Tongue thrusting can adversely affect the teeth and mouth. A person swallows from 1,200 to 2,000 times every 24 hours with about 4 lb of pressure each time. If a person has tongue thrusting, this continuous pressure tends to force the teeth out of alignment. People who exhibit a tongue thrust often present with open bites; the force of the tongue against the teeth is an important factor in contributing to "bad bite" (malocclusion). Many orthodontists have completed dental treatment with what appeared to be good results, only to discover that the case relapsed because of the patient's tongue thrust. If the tongue is allowed to continue its pushing action against the teeth, it will continue to push the teeth forward and reverse the orthodontic work.

Malocclusion:

The link between atypical swallowing and dental malocclusion is controversial. While a study by Cleall (1965) found that 70% of adolescents with malocclusion exhibit tongue thrusting, Subtelny et al. (1964) reported this number as 42%.

Speech:

Speech may be affected by a tongue thrust swallowing pattern. Sounds such as //s//, //z//, //t//, //d//, //n//, and //l// are produced by placing the tongue on the upper alveolar ridge, and therefore a tongue thrust may distort these sounds. However, evidence on the link between tongue thrusting and misarticulation of /s/ and /z/ sounds, also known as sigmatism or lisping, is controversial. A study by Fletcher et al. (1961) reported that two-thirds of children between 6 and 18 years with tongue thrusting showed sigmatism. On the other hand, there are other studies that found no significant difference between children with or without atypical swallowing in lisping.

Chewing and swallowing with dysfunctional muscle patterning (as in a tongue thrust) is not as effective as a normal chewing and swallowing motion.

==Treatment==
Appliance therapy, and myofunctional therapeutic exercises are among the treatment options for tongue thrusting:

Management of non-nutritive sucking habits such as thumb-sucking as well as mouth breathing may correct tongue thrusting.

Tongue cribs and functional appliances can correct tongue thrusting by leading to a more posteriorly position of the tongue.

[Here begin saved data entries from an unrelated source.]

(** * ft8monitor: the telegram codec, the callsign resolver and message
      classifier, and the minute/hour aggregation engine.

    A shallow embedding of [monitor/wsjtx_msg_server.py] and
    [webserver/data_server.py], with the properties of the system
    specification stated and settled against it.

    Conventions of the embedding:
    - a Python [int] is a [Z]; a Python [str] is the list of its code
      points ([list N]); [bytes] is a [list byte];
    - a Python [float] is only ever carried around or packed by the code
      modelled here, never computed on: it is represented by its IEEE-754
      binary64 bit pattern;
    - [None] is [None] of an [option];
    - a raised exception is the [Raise] outcome of [result]. *)

From Stdlib Require Import ZArith NArith List Lia Bool ZifyBool.
From Stdlib Require Import Strings.String Strings.Ascii Strings.Byte.
From stdpp Require Import base option list gmap.

Import ListNotations.
Local Open Scope Z_scope.

(** ** Python values shared by the three components *)

Module Py.

(** The exception classes the modelled code can raise.  [Unmodelled] is
    not one of them: it is the outcome of the few calls whose arguments
    lie outside the embedding (an [int] where a [float] is computed
    with, or the reverse). *)
Inductive exn : Type :=
| AssertionError
| TypeError
| ValueError
| AttributeError
| KeyError
| StructError
| UnicodeDecodeError
| UnicodeEncodeError
| ZeroDivisionError
| Unmodelled.

Inductive result (A : Type) : Type :=
| Ok (a : A)
| Raise (e : exn).
Arguments Ok {A} a.
Arguments Raise {A} e.

#[global] Instance result_ret : MRet result := fun _ a => Ok a.
#[global] Instance result_bind : MBind result :=
  fun _ _ f m => match m with Ok a => f a | Raise e => Raise e end.
#[global] Instance result_fmap : FMap result :=
  fun _ _ f m => match m with Ok a => Ok (f a) | Raise e => Raise e end.

Definition is_ok {A} (r : result A) : bool :=
  match r with Ok _ => true | Raise _ => false end.

(** [assert c] *)
Definition assert (c : bool) : result unit :=
  if c then Ok tt else Raise AssertionError.

Definition pystr : Type := list N.
Definition bytes : Type := list byte.
Definition pyfloat : Type := N.

(** A string literal of the source, as a [str]. *)
Definition lit (s : string) : pystr :=
  map (fun b => Byte.to_N b) (list_byte_of_string s).

(** [s[:n]] for [0 <= n], and [s[n:]]. *)
Definition slice_to {A} (n : nat) (s : list A) : list A := firstn n s.
Definition slice_from {A} (n : nat) (s : list A) : list A := skipn n s.

(** [len(x)] *)
Definition len {A} (s : list A) : Z := Z.of_nat (length s).

End Py.
Export Py.

(** ** The library functions the codec is written with *)

(** [struct.pack] / [struct.unpack] for the network-order format strings
    that occur in the source. *)
Module Struct.

Definition byte_of_N (n : N) : byte :=
  match Byte.of_N (n mod 256)%N with Some b => b | None => x00 end.

(** Big-endian value of a byte string, and the [k]-byte big-endian
    representation of a number. *)
Fixpoint be_decode (bs : bytes) : N :=
  match bs with
  | [] => 0%N
  | b :: r => (Byte.to_N b * 256 ^ N.of_nat (length r) + be_decode r)%N
  end.

Fixpoint be_encode (k : nat) (n : N) : bytes :=
  match k with
  | O => []
  | S k' => byte_of_N (n / 256 ^ N.of_nat k') :: be_encode k' n
  end.

Inductive fmt : Type :=
| fmt_B   (* '!B' *)
| fmt_H   (* '!H' *)
| fmt_L   (* '!L' *)
| fmt_Q   (* '!Q' *)
| fmt_l   (* '!l' *)
| fmt_q   (* '!q' *)
| fmt_d.  (* '!d' *)

Definition calcsize (f : fmt) : nat :=
  match f with
  | fmt_B => 1 | fmt_H => 2 | fmt_L => 4 | fmt_Q => 8
  | fmt_l => 4 | fmt_q => 8 | fmt_d => 8
  end%nat.

Definition is_signed (f : fmt) : bool :=
  match f with fmt_l | fmt_q => true | _ => false end.

Definition modulus (f : fmt) : Z := 2 ^ (8 * Z.of_nat (calcsize f)).

(** The integer a field of format [f] holds in the byte string [bs]
    (two's complement for the signed formats). *)
Definition int_of_bytes (f : fmt) (bs : bytes) : Z :=
  let u := Z.of_N (be_decode bs) in
  if is_signed f && (modulus f <=? 2 * u) then u - modulus f else u.

Definition int_in_range (f : fmt) (z : Z) : bool :=
  if is_signed f
  then (- modulus f <=? 2 * z) && (2 * z <? modulus f)
  else (0 <=? z) && (z <? modulus f).

Definition bytes_of_int (f : fmt) (z : Z) : bytes :=
  be_encode (calcsize f) (Z.to_N (z mod modulus f)).

(** [struct.pack(f, z)] for an integer format; [struct.error] when the
    argument is out of range. *)
Definition pack_int (f : fmt) (z : Z) : result bytes :=
  if int_in_range f z then Ok (bytes_of_int f z) else Raise StructError.

(** [struct.unpack(f, bs)[0]] for an integer format; [struct.error]
    unless the buffer has exactly [calcsize f] bytes. *)
Definition unpack_int (f : fmt) (bs : bytes) : result Z :=
  if Nat.eqb (length bs) (calcsize f) then Ok (int_of_bytes f bs)
  else Raise StructError.

(** [struct.unpack('!d', bs)[0]]: the float with that bit pattern. *)
Definition unpack_double (bs : bytes) : result pyfloat :=
  if Nat.eqb (length bs) 8 then Ok (be_decode bs) else Raise StructError.

Definition pack_double (x : pyfloat) : bytes := be_encode 8 x.

(** [struct.pack('%ds' % n, v)]: [v] cut to [n] bytes, or padded with
    null bytes up to [n]. *)
Definition pack_s (n : nat) (v : bytes) : bytes :=
  firstn n v ++ repeat x00 (n - length v).

(** [struct.unpack('%ds' % n, bs)[0]] *)
Definition unpack_s (n : nat) (bs : bytes) : result bytes :=
  if Nat.eqb (length bs) n then Ok bs else Raise StructError.

End Struct.

(** [str.encode('utf-8')] and [bytes.decode('utf-8')], both strict. *)
Module Utf8.
Local Open Scope N_scope.
Import Struct.

Definition is_surrogate (c : N) : bool := (0xD800 <=? c) && (c <=? 0xDFFF).

Definition encode_cp (c : N) : result bytes :=
  if c <? 0x80 then Ok [byte_of_N c]
  else if c <? 0x800 then
    Ok [byte_of_N (0xC0 + c / 64); byte_of_N (0x80 + c mod 64)]
  else if c <? 0x10000 then
    if is_surrogate c then Raise UnicodeEncodeError
    else Ok [byte_of_N (0xE0 + c / 4096);
             byte_of_N (0x80 + (c / 64) mod 64);
             byte_of_N (0x80 + c mod 64)]
  else if c <? 0x110000 then
    Ok [byte_of_N (0xF0 + c / 262144);
        byte_of_N (0x80 + (c / 4096) mod 64);
        byte_of_N (0x80 + (c / 64) mod 64);
        byte_of_N (0x80 + c mod 64)]
  else Raise UnicodeEncodeError.

Fixpoint encode (s : pystr) : result bytes :=
  match s with
  | [] => Ok []
  | c :: r =>
      match encode_cp c, encode r with
      | Ok b, Ok bs => Ok (b ++ bs)
      | Raise e, _ => Raise e
      | _, Raise e => Raise e
      end
  end.

Definition between (lo hi n : N) : bool := (lo <=? n) && (n <=? hi).

(** Continuation byte. *)
Definition cont (n : N) : bool := between 0x80 0xBF n.

(** Allowed range of the second byte, which excludes over-long forms,
    surrogates and values above U+10FFFF. *)
Definition second_ok (n0 n1 : N) : bool :=
  if n0 =? 0xE0 then between 0xA0 0xBF n1
  else if n0 =? 0xED then between 0x80 0x9F n1
  else if n0 =? 0xF0 then between 0x90 0xBF n1
  else if n0 =? 0xF4 then between 0x80 0x8F n1
  else cont n1.
(** * Gift-bot: the change detector and the notification engine

    A shallow embedding of [gift_monitor.py] and [notification_engine.py]
    (with the part of [telegram_gift_bot.py] and [main.py] they call), and
    the properties of the change-detection-and-delivery pipeline.

    Conventions of the embedding.
    - A [datetime] is an integer count of microseconds (the resolution of
      Python's [datetime]); a [timedelta] is a difference of such counts.
    - Every [datetime.now()] is an argument of the function that reads it.
      A synchronous function reads one instant [now]; the dispatcher step,
      which awaits the send primitive, reads [now] before the send and
      [done] after it.
    - A gift dictionary is the record [Gift]: [_parse_gift] and
      [_read_file_feed] build it with every key present.
    - The answer of the transport ([send_message]) is an argument of the
      dispatcher step: [SendOutcome] says that the call returned or which
      of the exceptions [_send_notification] tells apart it raised.
    - A [NotificationJob] is a Python object that the queue holds by
      reference and that [requeue_job] mutates in place: jobs live in a
      store indexed by reference and the queue is a list of references.
    - The monitor and the dispatcher are tasks of one event loop. A
      dispatcher step is taken as a whole: what the other task does while
      [send_message] is awaited is placed before or after the step.
    - The jobs one call of [create_notification] creates carry the one
      instant the call reads; the examples create one job per call.
    - The tables [users] and [gifts] are finite maps on their primary
      key; the statements that read and write them are taken to succeed.
    - The feed file is the list of its lines, each written whole, and
      the offset the monitor keeps is the number of lines consumed. *)

From Stdlib Require Import QArith Sorted.
From stdpp Require Import gmap strings list fin_maps.
(** X4.  [WikiCategory._make_request] in full: it makes one, two or
    three requests and no more; it returns the body of the first request
    that is answered, and never [None]; it raises only after three failed
    requests, and then the [RequestException] of the third. *)
Theorem make_request_contract (url : string) (s : state) :
  let r := WikiCategory._make_request requests_get url s in
  (exists (text : string) (n : nat),
      (1 <= n <= 3)%nat
      /\ r = (Returns (Some text), set_clock (clock s + n) s)
      /\ (get url (set_clock (clock s + (n - 1)) s)).1 = Returns text
      /\ forall i, (i < n - 1)%nat ->
           (get url (set_clock (clock s + i) s)).1 = Raises RequestException)
  \/ (r = (Raises RequestException, set_clock (clock s + 3) s)
      /\ forall i, (i < 3)%nat ->
           (get url (set_clock (clock s + i) s)).1 = Raises RequestException).
Proof.
  intros r. subst r.
  assert (At : forall i o, (get url (set_clock (clock s + i) s)).1 = o ->
                 forall s', clock s' = (clock s + i)%nat -> (get url s').1 = o).
  { intros i o H s' Hs'. rewrite <- H. apply get_by_clock.
    rewrite Hs'. reflexivity. }
  replace (clock s + 3)%nat with (S (S (S (clock s)))) by lia.
  destruct (get_outcome url (set_clock (clock s + 0) s)) as [[t0 H0]|H0].
  { left. exists t0, 1%nat. split; [lia|].
    replace (clock s + 1)%nat with (S (clock s)) by lia.
    split; [apply _make_request_first_success, (At 0%nat _ H0); lia|].
    split; [exact H0|]. intros i Hi. lia. }
  destruct (get_outcome url (set_clock (clock s + 1) s)) as [[t1 H1]|H1].
  { left. exists t1, 2%nat. split; [lia|].
    replace (clock s + 2)%nat with (S (S (clock s))) by lia.
    split.
    - apply _make_request_second_success;
        [apply (At 0%nat _ H0)|apply (At 1%nat _ H1)]; cbn; lia.
    - split; [exact H1|]. intros i Hi.
      replace i with 0%nat by lia. exact H0. }
  destruct (get_outcome url (set_clock (clock s + 2) s)) as [[t2 H2]|H2].
  { left. exists t2, 3%nat. split; [lia|].
    replace (clock s + 3)%nat with (S (S (S (clock s)))) by lia.
    split.
    - apply _make_request_third_success;
        [apply (At 0%nat _ H0)|apply (At 1%nat _ H1)|apply (At 2%nat _ H2)];
        cbn; lia.
    - split; [exact H2|]. intros i Hi.
      destruct i as [|[|i]]; [exact H0|exact H1|lia]. }
  right. split.
  - apply _make_request_budget_exhausted;
      [apply (At 0%nat _ H0)|apply (At 1%nat _ H1)|apply (At 2%nat _ H2)];
      cbn; lia.
  - intros i Hi. destruct i as [|[|[|i]]]; [exact H0|exact H1|exact H2|lia].
Qed.
(** A completed training part, call by call. *)
Lemma train_epoch_shape epoch st w st1 w1 l :
  train_epoch args epoch st w = (Ok st1, w1, l) ->
  exists wa batches wb (results : list (Preds * Loss)),
    model_train w = (Ok tt, wa)
    /\ problem_iterate train true (args_batch_size args) wa
       = (Ok batches, wb)
    /\ length results = length batches
    /\ l = CallModelTrain
           :: CallIterate train true (args_batch_size args)
           :: flat_map (train_batch_calls args epoch st)
                       (combine batches results)
           ++ [CallPrint
                 (PrintTrain epoch
                    (fold_left add (map (fun x => item (snd x)) results)
                               zero))].
Proof.
  unfold train_epoch. intro H.
  apply bind_ok in H. destruct H as ([] & wa & l1 & l2 & H1 & H & ->).
  apply call_inv in H1. destruct H1 as [H1 ->].
  apply bind_ok in H. destruct H as (batches & wb & l3 & l4 & H2 & H & ->).
  apply call_inv in H2. destruct H2 as [H2 ->].
  apply bind_ok in H. destruct H as (tl & w3 & l5 & l6 & H3 & H & ->).
  apply train_loop_ok in H3. destruct H3 as (results & L & -> & ->).
  apply bind_ok in H. destruct H as (u & w4 & l7 & l8 & H4 & H & ->).
  unfold print_train_record in H4.
  destruct (print_json_inv _ _ _ _ _ _ H4)
    as (-> & [(text & _ & _ & ->) | (e & _ & E & _)]); [ | discriminate E].
  apply update_cyclic_ok in H. destruct H as (_ & _ & -> & ->).
  exists wa, batches, wb, results.
  split; [exact H1 | ]. split; [exact H2 | ]. split; [exact L | ].
  simpl. rewrite ?app_nil_r. reflexivity.
Qed.

(** X4.  A training part that completes puts the model in training
    mode, iterates the training split once, shuffled, in batches of
    [args.batch_size], and for every batch in order sets the learning
    rate, makes one [train_step] and computes the training metric; it
    makes one optimizer step per batch and prints, once, the losses of
    the batches added in order from zero.  With no batch it prints a
    loss of zero and makes no step. *)
Theorem train_epoch_protocol :
  forall epoch st w st1 w1 l,
    train_epoch args epoch st w = (Ok st1, w1, l) ->
    exists wa batches wb (results : list (Preds * Loss)),
      model_train w = (Ok tt, wa)
      /\ problem_iterate train true (args_batch_size args) wa
         = (Ok batches, wb)
      /\ length results = length batches
      /\ l = CallModelTrain
             :: CallIterate train true (args_batch_size args)
             :: flat_map (train_batch_calls args epoch st)
                         (combine batches results)
             ++ [CallPrint
                   (PrintTrain epoch
                      (fold_left add (map (fun x => item (snd x)) results)
                                 zero))]
      /\ optimizer_steps l = length batches
      /\ train_records l
         = [(epoch,
             fold_left add (map (fun x => item (snd x)) results) zero)]
      /\ (batches = [] ->
          l = [CallModelTrain;
               CallIterate train true (args_batch_size args);
               CallPrint (PrintTrain epoch zero)]).
Proof.
  intros epoch st w st1 w1 l H.
  destruct (train_epoch_shape _ _ _ _ _ _ H)
    as (wa & batches & wb & results & H1 & H2 & L & ->).
  exists wa, batches, wb, results.
  split; [exact H1 | ]. split; [exact H2 | ]. split; [exact L | ].
  split; [reflexivity | ]. split; [ | split].
  - change (CallModelTrain :: CallIterate train true (args_batch_size args)
            :: ?x)
      with ([CallModelTrain; CallIterate train true (args_batch_size args)]
            ++ x).
    rewrite !optimizer_steps_app, train_batch_calls_steps by exact L.
    unfold optimizer_steps. simpl. apply Nat.add_0_r.
  - change (CallModelTrain :: CallIterate train true (args_batch_size args)
            :: ?x)
      with ([CallModelTrain; CallIterate train true (args_batch_size args)]
            ++ x).
    rewrite !train_records_app, train_batch_calls_records. reflexivity.
  - intros ->. destruct results; [reflexivity | discriminate L].
Qed.
(* ===== verification/_CoqProject ===== *)
-Q . S2P
Prelude.v
Lru.v
Chunker.v
GoLib.v
Contracts.v
Manifest.v
Meta.v
GoText.v
DictionaryFamily.v
Concrete.v
Dictionary.v
ChunkStore.v
SourceIngest.v
Annotations.v
ObjectStore.v
Gc.v
Preserve.v
Projection.v
Repack.v
KeyLock.v
PackCache.v
System.v
Jobs.v
PackedShard.v
ShardFiles.v
Mbox.v
GoPath.v
ArchiveFiles.v
ArchiveState.v
ArchiveQueue.v
SourceService.v
MailMessage.v
ArchiveImport.v
ArchiveStore.v
Breaker.v
Worker.v
WorkerStore.v
RpcConvert.v
RpcFilestore.v
Scheduler.v
Broker.v
BrokerRounds.v
BrokerRoutes.v
BrokerSource.v
BrokerWorld.v
BrokerServer.v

Tongue spurs are also effective options in the treatment of tongue thrust which work by triggering pain when the tongue is positioned forward. Appliance therapy is most effective when used during growth and requires up to 6 months to resolve tongue thrusting and anterior open bite.

Myofunctional therapeutic exercises work by increasing the individual's awareness about the positioning of their tongue and aim to correct its positioning.

Overall, there is no good quality evidence in the literature regarding tongue thrusting.